O uso recreativo de tadalafila entre jovens brasileiros em 2026 levanta preocupações sérias devido aos riscos de saúde envolvidos. Originalmente destinado ao tratamento da disfunção erétil em homens adultos, o medicamento está sendo utilizado sem prescrição médica por jovens buscando melhorar o desempenho sexual e muscular.
Essa prática tem se tornado comum principalmente devido à influência das redes sociais, que promovem o medicamento de forma equivocada.

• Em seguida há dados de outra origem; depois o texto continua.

(* ===== verification/BlockHeaderState.v ===== *)
(** * The state of block headers

    Models [block_header_state.hpp] and [block_header_state.cpp]: the schedule of
    producers, the confirmations that make blocks irreversible, the template of the next
    header and its validation, and the signatures of blocks.  [None] stands for undefined
    behaviour: a schedule without producers. *)

From S2P Require Import Prelude.
From S2P Require Import Exceptions.
From S2P Require Import Merkle.
From S2P Require Import Authority.
From S2P Require Import BlockHeader.

Local Open Scope Z_scope.

Module BlockHeaderState.
Import ProducerSchedule BlockHeader.

(** [config::producer_repetitions], [config::maximum_tracked_dpos_confirmations] and
    [config::max_producers] *)
Definition producer_repetitions : Z := 1.
Definition maximum_tracked_dpos_confirmations : Z := 1024.
Definition max_producers : Z := 23.

Section states.
Context {key signature : Type} `{PublicKey key}.

(** [detail::schedule_info] *)
Record schedule_info := MkScheduleInfo {
  schedule_lib_num : Z;
  schedule_hash : digest;
  schedule : producer_authority_schedule key
}.

(** [detail::block_header_state_common] *)
Record block_header_state_common := MkCommon {
  block_num : Z;
  dpos_proposed_irreversible_blocknum : Z;
  dpos_irreversible_blocknum : Z;
  active_schedule : producer_authority_schedule key;
  blockroot_merkle : Merkle.incremental_merkle;
  producer_to_last_produced : gmap Z Z;
  producer_to_last_implied_irb : gmap Z Z;
  valid_block_signing_authority : block_signing_authority_v0 key;
  confirm_count : list Z
}.

Record pending_block_header_state := MkPending {
  pending_common : block_header_state_common;
  prev_activated_protocol_features : gset digest;
  prev_pending_schedule : schedule_info;
  was_pending_promoted : bool;
  pending_previous : digest;
  pending_producer : Z;
  pending_timestamp : Z;
  active_schedule_version : Z;
  pending_confirmed : Z
}.

Record block_header_state := MkBhs {
  common : block_header_state_common;
  bhs_id : digest;
  bhs_header : signed_block_header key signature;
  pending_schedule : schedule_info;
  activated_protocol_features : gset digest;
  additional_signatures : list signature;
  header_exts : list (Z * block_header_extension key)
}.

(** ** The next block *)

(** The remainder by the size of an empty schedule is undefined. *)
Definition get_scheduled_producer (s : block_header_state_common) (slot : Z) :
    option (producer_authority key) :=
  let n := Z.of_nat (length (producers (active_schedule s))) * producer_repetitions in
  if n =? 0 then None
  else producers (active_schedule s) !! Z.to_nat (slot mod n / producer_repetitions).

(** The element that [std::nth_element] places at [index]. *)
Definition nth_element (l : list Z) (index : nat) : Z :=
  default 0 (merge_sort Z.le l !! index).

Definition calc_dpos_last_irreversible (s : block_header_state_common)
    (producer_of_next_block : Z) : Z :=
  let blocknums := map (λ i, if i.1 =? producer_of_next_block
                             then dpos_proposed_irreversible_blocknum s else i.2)
                     (map_to_list (producer_to_last_implied_irb s)) in
  if (length blocknums =? 0)%nat then 0
  else nth_element blocknums ((length blocknums - 1) / 3)%nat.

(** The loop that counts the confirmations: [n] is [i + 1].  Returns the counts left and
    the new proposed irreversible block. *)
Fixpoint confirm_loop (n : nat) (blocks_to_confirm : Z) (confirm_count : list Z)
    (block_num proposed : Z) : list Z * Z :=
  match n with
  | O => (confirm_count, proposed)
  | S i =>
      if blocks_to_confirm =? 0 then (confirm_count, proposed)
      else
        let c := u8 (default 0 (confirm_count !! i) - 1) in
        let confirm_count := <[i := c]> confirm_count in
        if c =? 0 then
          (drop (S i) confirm_count,
           u32 (block_num - u32 (Z.of_nat (length confirm_count) - 1 - Z.of_nat i)))
        else confirm_loop i (u32 (blocks_to_confirm - 1)) confirm_count block_num proposed
  end.

(** The counts with the one of the new block, the oldest dropped at the limit. *)
Definition grow_confirm_count (confirm_count : list Z) (required_confs : Z) : list Z :=
  if Z.of_nat (length confirm_count) <? maximum_tracked_dpos_confirmations
  then confirm_count ++ [u8 required_confs]
  else drop 1 confirm_count ++ [u8 required_confs].

(** The maps of the producers of a promoted schedule: [value] for the producer of the
    block, the known value or [fallback] for the others. *)
Definition promote_map (ps : list (producer_authority key)) (producer value fallback : Z)
    (old : gmap Z Z) : gmap Z Z :=
  foldl (λ m p,
    <[producer_name p := if producer_name p =? producer then value
                         else default fallback (old !! producer_name p)]> m) ∅ ps.

(** [operator!=( block_timestamp_type )] with the default slot, and [slot++] *)
Definition next_timestamp (s : block_header_state) (when : Z) : result exn Z :=
  let now := timestamp (header (bhs_header s)) in
  if negb (when =? 0)
  then _ ← assert_that (now <? when) block_validate_exception; Ok when
  else Ok (u32 (now + 1)).

Definition check_double_confirm (s : block_header_state_common) (producer confirmed : Z) :
    result exn unit :=
  match producer_to_last_produced s !! producer with
  | Some last => assert_that (last <? u32 (u32 (block_num s + 1) - confirmed)) producer_double_confirm
  | None => Ok tt
  end.

Section next.
(** The hash of a pair of digests *)
Context (hash : digest * digest → digest).

(** What [next] computes once its conditions hold. *)
Definition next_state (s : block_header_state) (when num_prev_blocks_to_confirm : Z)
    (proauth : producer_authority key) (merkle : Merkle.incremental_merkle) :
    pending_block_header_state :=
  let c := common s in
  let prod := producer_name proauth in
  let block_num := u32 (block_num c + 1) in
  let num_active_producers := Z.of_nat (length (producers (active_schedule c))) in
  let required_confs := u32 (u32 (num_active_producers * 2 / 3) + 1) in
  let confirm_count := grow_confirm_count (confirm_count c) required_confs in
  let '(confirm_count, proposed) :=
    confirm_loop (length confirm_count) (u32 (num_prev_blocks_to_confirm + 1)) confirm_count
      block_num (dpos_proposed_irreversible_blocknum c) in
  let irreversible := calc_dpos_last_irreversible c prod in
  let pending := pending_schedule s in
  let promoted := negb (length (producers (schedule pending)) =? 0)%nat
                  && (schedule_lib_num pending <=? irreversible) in
  let active := if promoted then schedule pending else active_schedule c in
  let produced :=
    if promoted
    then <[prod := block_num]>
           (promote_map (producers active) prod block_num irreversible (producer_to_last_produced c))
    else <[prod := block_num]> (producer_to_last_produced c) in
  let implied :=
    if promoted
    then promote_map (producers active) prod (dpos_proposed_irreversible_blocknum c) irreversible
           (producer_to_last_implied_irb c)
    else <[prod := dpos_proposed_irreversible_blocknum c]> (producer_to_last_implied_irb c) in
  MkPending
    (MkCommon block_num proposed irreversible active merkle produced implied (authority proauth)
       confirm_count)
    (activated_protocol_features s) pending promoted (bhs_id s) prod when
    (version (active_schedule c)) num_prev_blocks_to_confirm.

Definition next (s : block_header_state) (when num_prev_blocks_to_confirm : Z) :
    option (result exn pending_block_header_state) :=
  match next_timestamp s when with
  | Throw e => Some (Throw e)
  | Ok when =>
      proauth ← get_scheduled_producer (common s) when;
      match check_double_confirm (common s) (producer_name proauth) num_prev_blocks_to_confirm with
      | Throw e => Some (Throw e)
      | Ok _ =>
          merkle ← Merkle.append hash (blockroot_merkle (common s)) (bhs_id s);
          Some (Ok (next_state s when num_prev_blocks_to_confirm proauth merkle))
      end
  end.
End next.

(** ** Headers and their validation *)

Section finish.
(** The hashes and the serialisation of fc, the recovery of the key of a signature, and
    the digest of the built-in protocol feature [wtmsig_block_signatures]. *)
Context (hash : digest * digest → digest) (digest_of : block_header key → digest).
Context (endian_reverse_u32 : Z → Z).
Context (hash_legacy_schedule : producer_schedule_type key → digest).
Context (hash_schedule : producer_authority_schedule key → digest).
Context (pack_activation : list digest → list Z) (pack_schedule : producer_authority_schedule key → list Z).
Context (unpack_activation : list Z → result exn (list digest)).
Context (unpack_schedule : list Z → result exn (producer_authority_schedule key)).
Context (recover : signature → digest → result exn key).
Context (wtmsig_digest : option digest).
(** The check of the protocol features a block activates, an argument in the source. *)
Context (validator : Z → gset digest → list digest → result exn unit).
(** [signature_type()] *)
Context (no_signature : signature).

(** [is_builtin_activated] of [wtmsig_block_signatures] *)
Definition wtmsig_activated (pfa : gset digest) : bool :=
  match wtmsig_digest with Some d => bool_decide (d ∈ pfa) | None => false end.

(** The single key of an authority that a legacy schedule can hold *)
Definition downgrade (p : producer_authority key) : result exn (producer_key key) :=
  match bsa_keys (authority p) with
  | [kw] =>
      if Authority.kw_weight kw =? bsa_threshold (authority p)
      then Ok (MkProducerKey (producer_name p) (Authority.kw_key kw))
      else Throw producer_schedule_exception
  | _ => Throw producer_schedule_exception
  end.

Definition downgrade_all (ps : list (producer_authority key)) : result exn (list (producer_key key)) :=
  foldM (λ l p, k ← downgrade p; Ok (l ++ [k])) [] ps.

Definition make_block_header (p : pending_block_header_state) (transaction_mroot action_mroot : digest)
    (new_producers : option (producer_authority_schedule key))
    (new_protocol_feature_activations : list digest) :
    result exn (signed_block_header key signature) :=
  let exts :=
    if 0 <? Z.of_nat (length new_protocol_feature_activations)
    then emplace_extension [] activation_id (pack_activation new_protocol_feature_activations)
    else [] in
  '(legacy, exts) ←
    match new_producers with
    | None => Ok (None, exts)
    | Some s =>
        if wtmsig_activated (prev_activated_protocol_features p)
        then Ok (None, emplace_extension exts schedule_change_id (pack_schedule s))
        else l ← downgrade_all (producers s); Ok (Some (MkLegacySchedule (version s) l), exts)
    end;
  Ok (MkSigned
        (MkHeader (pending_timestamp p) (pending_producer p) (pending_confirmed p)
           (pending_previous p) transaction_mroot action_mroot (active_schedule_version p) legacy exts)
        no_signature).

(** The conditions on a schedule that a header proposes. *)
Definition check_new_schedule (p : pending_block_header_state) (new_version : Z) : result exn unit :=
  _ ← assert_that (negb (was_pending_promoted p)) producer_schedule_exception;
  _ ← assert_that (new_version =? u32 (version (active_schedule (pending_common p)) + 1))
        producer_schedule_exception;
  assert_that (length (producers (schedule (prev_pending_schedule p))) =? 0)%nat
    producer_schedule_exception.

O consumo de tadalafila sem indicação médica é alimentado por pressões sociais e psicológicas. Jovens buscam o fármaco como uma solução para inseguranças e para aumentar a confiança antes do sexo.
No entanto, não há comprovação científica de que a tadalafila ofereça benefícios físicos a indivíduos sem disfunção erétil, sugerindo que quaisquer melhoras percebidas sejam de natureza psicológica.

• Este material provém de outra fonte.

(* ===== verification/ProtocolFeatures.v ===== *)
(** * Protocol features

    Models [protocol_feature_manager.hpp] and [protocol_feature_manager.cpp]: the table of
    the features the software has built in, the set of features a node recognises, and the
    manager that records which features are active and since which block.  The pointers
    into the set of recognised features are the digests of the features.

    The hash of a feature and the reading of a digest from hexadecimal are fc's: they are
    the section variables [hash_feature] and [digest_from_hex]. *)

From S2P Require Import Prelude.
From S2P Require Import Exceptions.
From S2P Require Import Merkle.

Local Open Scope Z_scope.

Module ProtocolFeatures.
Notation digest := Merkle.digest_type.

(** ** Features *)

Inductive builtin_protocol_feature_t :=
  | preactivate_feature
  | only_link_to_existing_permission
  | replace_deferred
  | no_duplicate_deferred_id
  | fix_linkauth_restriction
  | disallow_empty_producer_schedule
  | restrict_action_to_self
  | only_bill_first_authorizer
  | forward_setcode
  | get_sender
  | ram_restrictions
  | webauthn_key
  | wtmsig_block_signatures.

#[global] Instance builtin_eq_dec : EqDecision builtin_protocol_feature_t.
Proof. solve_decision. Defined.

(** [static_cast<uint32_t>] of the enumeration *)
Definition feature_index (f : builtin_protocol_feature_t) : nat :=
  match f with
  | preactivate_feature => 0
  | only_link_to_existing_permission => 1
  | replace_deferred => 2
  | no_duplicate_deferred_id => 3
  | fix_linkauth_restriction => 4
  | disallow_empty_producer_schedule => 5
  | restrict_action_to_self => 6
  | only_bill_first_authorizer => 7
  | forward_setcode => 8
  | get_sender => 9
  | ram_restrictions => 10
  | webauthn_key => 11
  | wtmsig_block_signatures => 12
  end.

Definition all_features : list builtin_protocol_feature_t :=
  [preactivate_feature; only_link_to_existing_permission; replace_deferred;
   no_duplicate_deferred_id; fix_linkauth_restriction; disallow_empty_producer_schedule;
   restrict_action_to_self; only_bill_first_authorizer; forward_setcode; get_sender;
   ram_restrictions; webauthn_key; wtmsig_block_signatures].

Lemma all_features_index f : all_features !! feature_index f = Some f.
Proof. by destruct f. Qed.

#[global] Instance feature_index_inj : Inj (=) (=) feature_index.
Proof. intros f g E. pose proof (all_features_index f). pose proof (all_features_index g). congruence. Qed.

#[global] Instance builtin_countable : Countable builtin_protocol_feature_t.
Proof.
  refine (inj_countable feature_index (λ n, all_features !! n) _). apply all_features_index.
Defined.

Record protocol_feature_subjective_restrictions := MkRestrictions {
  earliest_allowed_activation_time : Z;
  preactivation_required : bool;
  enabled : bool }.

Efeitos colaterais e riscos
Usar inibidores de fosfodiesterase tipo 5 como a tadalafila irresponsavelmente pode gerar efeitos colaterais significativos. Entre os riscos, estão vasodilatação sistêmica, resultando em rubor facial, congestão nasal e, potencialmente, complicações mais graves como taquicardia.
O uso indevido do medicamento também pode causar AVC, perda da visão e infarto.

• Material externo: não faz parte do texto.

Definition is_intrinsic_whitelisted (l : whitelist) (name : string) : bool :=
  let h := u64 (hash_string name) in
  let i := lower_bound l h in
  bool_decide (is_Some (find_intrinsic_helper h name i (drop i l))).

Definition add_intrinsic_to_whitelist (l : whitelist) (name : string) : result exn whitelist :=
  let h := u64 (hash_string name) in
  _ ← assert_that (bool_decide (find_intrinsic l h name = None)) database_exception;
  Ok (emplace l h name).

Definition remove_intrinsic_from_whitelist (l : whitelist) (name : string) : result exn whitelist :=
  let h := u64 (hash_string name) in
  match find_intrinsic l h name with
  | None => Throw database_exception
  | Some i => Ok (delete i l)
  end.

Definition reset_intrinsic_whitelist (s : gset string) : whitelist :=
  foldl (λ l name, emplace l (u64 (hash_string name)) name) [] (elements s).

Definition convert_intrinsic_whitelist_to_set (l : whitelist) : gset string :=
  list_to_set (snd <$> l).

(** ** The whitelist is a set of names *)

Record whitelist_ok (l : whitelist) : Prop := {
  wl_sorted : StronglySorted (λ x y, x.1 ≤ y.1) l;
  wl_hash : Forall (λ e, e.1 = u64 (hash_string e.2)) l;
  wl_nodup : NoDup l }.

Lemma elem_of_names l name : whitelist_ok l →
  name ∈ convert_intrinsic_whitelist_to_set l ↔ (u64 (hash_string name), name) ∈ l.
Proof.
  intros Hok. unfold convert_intrinsic_whitelist_to_set. rewrite elem_of_list_to_set, list_elem_of_fmap. split.
  - intros ([h n] & -> & Hin). pose proof (wl_hash _ Hok) as Hh. rewrite Forall_forall in Hh.
    specialize (Hh _ Hin). cbn in *. by subst.
  - intros Hin. by exists (u64 (hash_string name), name).
Qed.

Lemma emplace_perm l h name : emplace l h name ≡ₚ (h, name) :: l.
Proof.
  induction l as [|e l IH]; [done|]. cbn. destruct (h <? e.1); [done|].
  rewrite IH. apply Permutation_swap.
Qed.

Lemma emplace_ok l name : whitelist_ok l → (u64 (hash_string name), name) ∉ l →
  whitelist_ok (emplace l (u64 (hash_string name)) name).
Proof.
  intros [Hs Hh Hn] Hni. split.
  - clear Hh Hn Hni. induction Hs as [|e l Hs IH He]; [by repeat constructor|]. cbn.
    destruct (Z.ltb_spec (u64 (hash_string name)) e.1) as [Hlt|Hge].
    + constructor; [by constructor|]. constructor; [cbn; lia|].
      eapply Forall_impl; [exact He|]. cbn. lia.
    + constructor; [done|]. rewrite emplace_perm. by constructor.
  - rewrite emplace_perm. by constructor.
  - rewrite emplace_perm. by constructor.
Qed.

(** The search meets the name when it is there, past any other with the same hash. *)
Lemma find_helper_spec h name i l : StronglySorted (λ x y, x.1 ≤ y.1) l → Forall (λ e, h ≤ e.1) l →
  match find_intrinsic_helper h name i l with
  | Some j => (i ≤ j)%nat ∧ l !! (j - i)%nat = Some (h, name)
  | None => (h, name) ∉ l
  end.
Proof.
  intros Hs. revert i. induction Hs as [|e l Hs IH He]; intros i Hl; [apply not_elem_of_nil|].
  apply Forall_cons in Hl as [Hle Hl]. cbn. destruct (Z.eqb_spec e.1 h) as [E|Hne].
  - case_bool_decide as En.
    + split; [done|]. rewrite Nat.sub_diag. destruct e; cbn in *; congruence.
    + specialize (IH (S i) Hl). destruct (find_intrinsic_helper h name (S i) l) as [j|].
      * destruct IH as [Hj Hl']. split; [lia|]. by replace (j - i)%nat with (S (j - S i)) by lia.
      * apply not_elem_of_cons. split; [|done]. intros <-. done.
  - apply not_elem_of_cons. split; [by intros <-|]. intros Hin. rewrite Forall_forall in He.
    specialize (He _ Hin). cbn in He. lia.
Qed.

Lemma lower_bound_split l h : StronglySorted (λ x y, x.1 ≤ y.1) l →
  Forall (λ e, e.1 < h) (take (lower_bound l h) l) ∧ Forall (λ e, h ≤ e.1) (drop (lower_bound l h) l).
Proof.
  induction 1 as [|e l Hs [IH1 IH2] He]; [done|]. cbn. destruct (Z.ltb_spec e.1 h) as [Hlt|Hge].
  - split; [by constructor|done].
  - split; [constructor|]. cbn. constructor; [done|]. eapply Forall_impl; [exact He|]. cbn. lia.
Qed.

Lemma find_intrinsic_spec l h name : StronglySorted (λ x y, x.1 ≤ y.1) l →
  match find_intrinsic l h name with
  | Some i => l !! i = Some (h, name)
  | None => (h, name) ∉ l
  end.
Proof.
  intros Hs. destruct (lower_bound_split l h Hs) as [Hlo Hhi]. unfold find_intrinsic.
  set (i := lower_bound l h) in *.
  assert (StronglySorted (λ x y, x.1 ≤ y.1) (drop i l)) as Hd.
  { rewrite <-(take_drop i l) in Hs. by apply StronglySorted_app_1_r in Hs. }
  pose proof (find_helper_spec h name i (drop i l) Hd Hhi) as Hspec.
  destruct (find_intrinsic_helper h name i (drop i l)) as [j|].
  - destruct Hspec as [Hj Hl]. rewrite lookup_drop in Hl. by replace (i + (j - i))%nat with j in Hl by lia.
  - rewrite <-(take_drop i l). intros [Hin|Hin]%elem_of_app; [|done].
    rewrite Forall_forall in Hlo. specialize (Hlo _ Hin). cbn in Hlo. lia.
Qed.

Lemma reset_ok s : whitelist_ok (reset_intrinsic_whitelist s) ∧
  convert_intrinsic_whitelist_to_set (reset_intrinsic_whitelist s) = s.
Proof.
  unfold reset_intrinsic_whitelist.
  assert (∀ l acc, whitelist_ok acc → NoDup l → (∀ n, n ∈ l → n ∉ convert_intrinsic_whitelist_to_set acc) →
    whitelist_ok (foldl (λ l name, emplace l (u64 (hash_string name)) name) acc l) ∧
    convert_intrinsic_whitelist_to_set (foldl (λ l name, emplace l (u64 (hash_string name)) name) acc l)
      = list_to_set l ∪ convert_intrinsic_whitelist_to_set acc) as Hgen.
  { induction l as [|n l IH]; intros acc Hacc Hnd Hni; cbn [foldl].
    - split; [done|]. by rewrite list_to_set_nil, union_empty_l_L.
    - apply NoDup_cons in Hnd as [Hn Hnd].
      assert ((u64 (hash_string n), n) ∉ acc) as Hna.
      { rewrite <-elem_of_names by done. apply Hni. by left. }
      assert (convert_intrinsic_whitelist_to_set (emplace acc (u64 (hash_string n)) n)
        = {[n]} ∪ convert_intrinsic_whitelist_to_set acc) as E.
      { unfold convert_intrinsic_whitelist_to_set. by rewrite emplace_perm. }
      destruct (IH (emplace acc (u64 (hash_string n)) n)) as [H1 H2]; [by apply emplace_ok|done| |].
      + intros x Hx. rewrite E, not_elem_of_union, not_elem_of_singleton. split; [by intros ->|].
        apply Hni. by right.
      + split; [done|]. rewrite H2, E, list_to_set_cons. rewrite !assoc_L by apply _.
        by rewrite (comm_L (∪) (list_to_set l)). }
  destruct (Hgen (elements s) []) as [H1 H2].
  - split; constructor.
  - apply NoDup_elements.
  - intros n _. cbn. apply not_elem_of_empty.
  - split; [done|]. rewrite H2, list_to_set_elements_L. cbn. by rewrite union_empty_r_L.
Qed.

Lemma delete_ok l i h name : whitelist_ok l → l !! i = Some (h, name) → whitelist_ok (delete i l).
Proof.
  intros [Hs Hh Hn] Hi. pose proof (delete_Permutation _ _ _ Hi) as Hp. split.
  - rewrite delete_take_drop. rewrite <-(take_drop_middle _ _ _ Hi) in Hs.
    clear -Hs. revert Hs. generalize (take i l) as k. induction k as [|e k IH]; cbn.
    + by intros [? _]%StronglySorted_inv.
    + intros [Hs He]%StronglySorted_inv. constructor; [by apply IH|].
      apply Forall_app in He as [? [_ ?]%Forall_cons]. by apply Forall_app.
  - rewrite Hp in Hh. by apply Forall_cons in Hh as [_ ?].
  - rewrite Hp in Hn. by apply NoDup_cons in Hn as [_ ?].
Qed.

Lemma delete_names l i name : whitelist_ok l → l !! i = Some (u64 (hash_string name), name) →
  convert_intrinsic_whitelist_to_set (delete i l) = convert_intrinsic_whitelist_to_set l ∖ {[name]}.
Proof.
  intros Hok Hi. pose proof (delete_ok _ _ _ _ Hok Hi) as Hok'.
  pose proof (delete_Permutation _ _ _ Hi) as Hp. pose proof (wl_nodup _ Hok) as Hn.
  rewrite Hp in Hn. apply NoDup_cons in Hn as [Hn _]. apply set_eq. intros x.
  rewrite elem_of_difference, elem_of_singleton, !elem_of_names by done.
  assert (∀ e, e ∈ l ↔ e = (u64 (hash_string name), name) ∨ e ∈ delete i l) as Hin.
  { intros e. by rewrite Hp at 1; rewrite elem_of_cons. }
  rewrite Hin. split.
  - intros Hx. split; [by right|]. by intros ->.
  - intros [[E|Hx] Hne]; [by injection E|done].
Qed.

(** The whitelist of intrinsics, a multimap searched by hash, is a set of names whatever
    the hashes and their collisions: looking up, adding and removing a name are the
    operations of the set, adding fails exactly for a name that is there, removing exactly
    for one that is not, and the reset from a set gives that set. *)
Theorem intrinsic_whitelist_is_set l name : whitelist_ok l →
  let s := convert_intrinsic_whitelist_to_set l in
  is_intrinsic_whitelisted l name = bool_decide (name ∈ s) ∧
  match add_intrinsic_to_whitelist l name with
  | Ok l' => name ∉ s ∧ whitelist_ok l' ∧ convert_intrinsic_whitelist_to_set l' = {[name]} ∪ s
  | Throw e => e = database_exception ∧ name ∈ s
  end ∧
  match remove_intrinsic_from_whitelist l name with
  | Ok l' => name ∈ s ∧ whitelist_ok l' ∧ convert_intrinsic_whitelist_to_set l' = s ∖ {[name]}
  | Throw e => e = database_exception ∧ name ∉ s
  end ∧
  ∀ s', whitelist_ok (reset_intrinsic_whitelist s') ∧
    convert_intrinsic_whitelist_to_set (reset_intrinsic_whitelist s') = s'.
Proof.
  intros Hok s. pose proof (find_intrinsic_spec l (u64 (hash_string name)) name (wl_sorted _ Hok)) as Hf.
  change (is_intrinsic_whitelisted l name)
    with (bool_decide (is_Some (find_intrinsic l (u64 (hash_string name)) name))).
  unfold add_intrinsic_to_whitelist, remove_intrinsic_from_whitelist.
  pose proof (elem_of_names l name Hok) as Hs. fold s in Hs.
  destruct (find_intrinsic l (u64 (hash_string name)) name) as [i|]; cbn.
  - assert (name ∈ s) as Hin by (apply Hs; by eapply list_elem_of_lookup_2).
    split_and!; [|done|done|done|by eapply delete_ok|by eapply delete_names|apply reset_ok].
    by rewrite !bool_decide_eq_true_2.
  - assert (name ∉ s) as Hni by (by rewrite Hs).
    split_and!; [|done|by apply emplace_ok| |done|done|apply reset_ok].
    + by rewrite bool_decide_eq_false_2.
    + unfold s, convert_intrinsic_whitelist_to_set. by rewrite emplace_perm.
Qed.
End whitelist.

A combinação com álcool agrava esses perigos, podendo levar a problemas cardiovasculares sérios.
O acesso ao medicamento sem receita médica facilita seu uso indevido, expondo ainda mais jovens a riscos. Esse cenário é agravado pela falta de regulamentação rígida e por campanhas publicitárias informais nas redes sociais.
Campanhas de conscientização são realizadas para educar a população jovem sobre os perigos dessa prática. A Anvisa emitiu alertas sobre os riscos associados ao consumo desenfreado de substâncias prescritas como a tadalafila sem necessidade médica.